“The best way for us to look at an organization’s strategy is to look at its budget,” said Jeff Lash, research director for SiriusDecisions’ Product Management service, in introducing the final presentation of Summit 2013.

“56 percent of organizations we surveyed reported that more than half of their new offerings fail to meet financial and performance objectives,” Lash noted. “That’s an astounding number. So why does this happen? Because only 11 percent of organizations align their process for investing in new offerings with marketing and sales budgets.”

Lash got more insight from the Summit attendees when he polled them about what investments and costs are included when a business case is approved in their organizations.

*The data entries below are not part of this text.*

(* ===== verification/JsToString.v ===== *)
(** * [Number::toString]

    How a page prints a number with [{x}] or ["" + x] (ECMAScript 2024,
    6.1.6.1.20, radix 10): [NaN], [Infinity], [-Infinity], "0" for both
    zeros, "-" before a negative number; for a positive finite [x], the
    integers [n], [k] and [s] with [k] as small as possible, [10^(k-1) <= s
    < 10^k], and [s * 10^(n-k)] rounding to [x] (the closest such [s], the
    even one on a tie), printed as

    - the [k] digits and [n - k] zeros when [k <= n <= 21];
    - the digits with a point after the first [n] when [0 < n <= 21];
    - "0.", [-n] zeros and the digits when [-6 < n <= 0];
    - otherwise the first digit, a point and the other digits if [k > 1],
      then "e", the sign of [n - 1] and [|n - 1|].

    [x = m * 2^e] is the ratio [num / den] of two integers, so the search
    is exact: for each [k] from 1, the two [k]-digit candidates around [x]
    (the floor and the ceiling of [x / 10^(n-k)]) are checked by rounding
    them back with [parseFloat]'s [round_decimal].  Seventeen digits
    always suffice for a double; the search stops there ([None] past it). *)

From S2P Require Import Prelude JsNumber JsString JsFormat.
From stdpp Require Import pretty.
From Stdlib Require Import Floats.

Module JsToString.
Import JsNumber JsString JsFormat.

Local Open Scope Z_scope.

(** The number of decimal digits of a positive integer. *)
Definition ndigits (z : Z) : Z := Z.of_nat (String.length (pretty (Z.to_N z))).

(** [num / den >= 10^n]. *)
Definition ge_pow10 (num den n : Z) : bool :=
  if 0 <=? n then den * 10 ^ n <=? num else den <=? num * 10 ^ (- n).

(** The [n] with [10^(n-1) <= num / den < 10^n]. *)
Definition decimal_exponent (num den : Z) : Z :=
  let n := ndigits num - ndigits den in
  if ge_pow10 num den n then n + 1 else n.

(** [num / den] scaled by [10^-q], as a ratio. *)
Definition scale10 (num den q : Z) : Z * Z :=
  (num * 10 ^ Z.max 0 (- q), den * 10 ^ Z.max 0 q).

(** The [k]-digit candidates for [x = num / den]: [(s, q)] with the value
    [s * 10^q], and their distance to [x] scaled by [10^-q * den]. *)
Definition candidates (num den k : Z) : list (Z * Z * Z) :=
  let q := decimal_exponent num den - k in
  let '(a, b) := scale10 num den q in
  let lo := a / b in
  let hi := if 10 ^ k <=? lo + 1 then (10 ^ (k - 1), q + 1) else (lo + 1, q) in
  [(lo, q, a - lo * b); (fst hi, snd hi, (lo + 1) * b - a)].

#[local] Instance spec_float_eq_dec : EqDecision spec_float.
Proof. solve_decision. Defined.

(** A candidate reads back when it rounds to the value of [x]. *)
Definition reads_back (x : float) (k : Z) (c : Z * Z * Z) : bool :=
  let '(s, q, _) := c in bool_decide (Prim2SF (round_decimal s k q) = Prim2SF x).

(** The closest valid candidate, the even one on a tie. *)
Definition choose (cs : list (Z * Z * Z)) : option (Z * Z) :=
  match cs with
  | [] => None
  | [(s, q, _)] => Some (s, q)
  | (s1, q1, d1) :: (s2, q2, d2) :: _ =>
      if d1 <? d2 then Some (s1, q1) else if d2 <? d1 then Some (s2, q2)
      else if Z.even s1 then Some (s1, q1) else Some (s2, q2)
  end.

(** The least [k] in [k0 .. k0 + fuel - 1] with a candidate reading back. *)
Fixpoint shortest (x : float) (num den : Z) (k0 : Z) (fuel : nat) : option (Z * Z * Z) :=
  match fuel with
  | O => None
  | S fuel' =>
      match choose (filter (fun c => reads_back x k0 c) (candidates num den k0)) with
      | Some (s, q) => Some (s, k0, q + k0)
      | None => shortest x num den (k0 + 1) fuel'
      end
  end.

(** A string of [z] zeros. *)
Definition zeros (z : Z) : string := String.concat "" (repeat "0" (Z.to_nat z)).

(** The layouts of step 5 to 12, for the [k] digits [ds] and the exponent [n]. *)
Definition layout (ds : string) (k n : Z) : string :=
  if (k <=? n) && (n <=? 21) then (ds ++ zeros (n - k))%string
  else if (0 <? n) && (n <=? 21) then
    (str_take (Z.to_nat n) ds ++ "." ++ str_drop (Z.to_nat n) ds)%string
  else if (-6 <? n) && (n <=? 0) then ("0." ++ zeros (- n) ++ ds)%string
  else
    let e := if n - 1 <? 0 then "-"%string else "+"%string in
    let exp := ("e" ++ e ++ int_to_string (Z.abs (n - 1)))%string in
    if k =? 1 then (ds ++ exp)%string
    else (str_take 1 ds ++ "." ++ str_drop 1 ds ++ exp)%string.

Definition number_to_string (x : float) : option string :=
  match Prim2SF x with
  | S754_nan => Some "NaN"
  | S754_infinity false => Some "Infinity"
  | S754_infinity true => Some "-Infinity"
  | S754_zero _ => Some "0"
  | S754_finite sg m e =>
      let num := Zpos m * 2 ^ Z.max 0 e in
      let den := 2 ^ Z.max 0 (- e) in
      match shortest (PrimFloat.abs x) num den 1 17 with
      | Some (s, k, n) =>
          Some ((if sg then "-" else "") ++ layout (int_to_string s) k n)
      | None => None
      end
  end%string.

End JsToString.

Only 9 percent answered “Funding for all of the necessary resources and programs.” Lash recommended that organizations always consider the fully loaded cost of innovation investments, as the cost of developing a new offering may be only a tiny fraction of the overall cost of sustaining and supporting it.

To guide organizations toward balancing their innovation spend, Lash introduced the SiriusDecisions Innovation Framework – a model that analyzes innovation investments on a continuum between higher-risk breakthrough-innovation offerings for new markets and buyers and lower-risk core innovation for existing markets and buyers.

The framework encourages investment informed by market conditions and driven by organizational strategy. “Your budget is the extension and expression of your strategy,” Lash said.

After explaining the Innovation Framework, Lash explained how it should be used in an overall process to identify, select and balance a company’s investments. A consistent approach to screening and evaluating individual investments is key to maximizing ROI, he noted.

“Innovation is the fuel for your company’s growth,” said Lash. “But it’s not enough to place your bets in the right place,” Lash said. You need to optimize your investments.”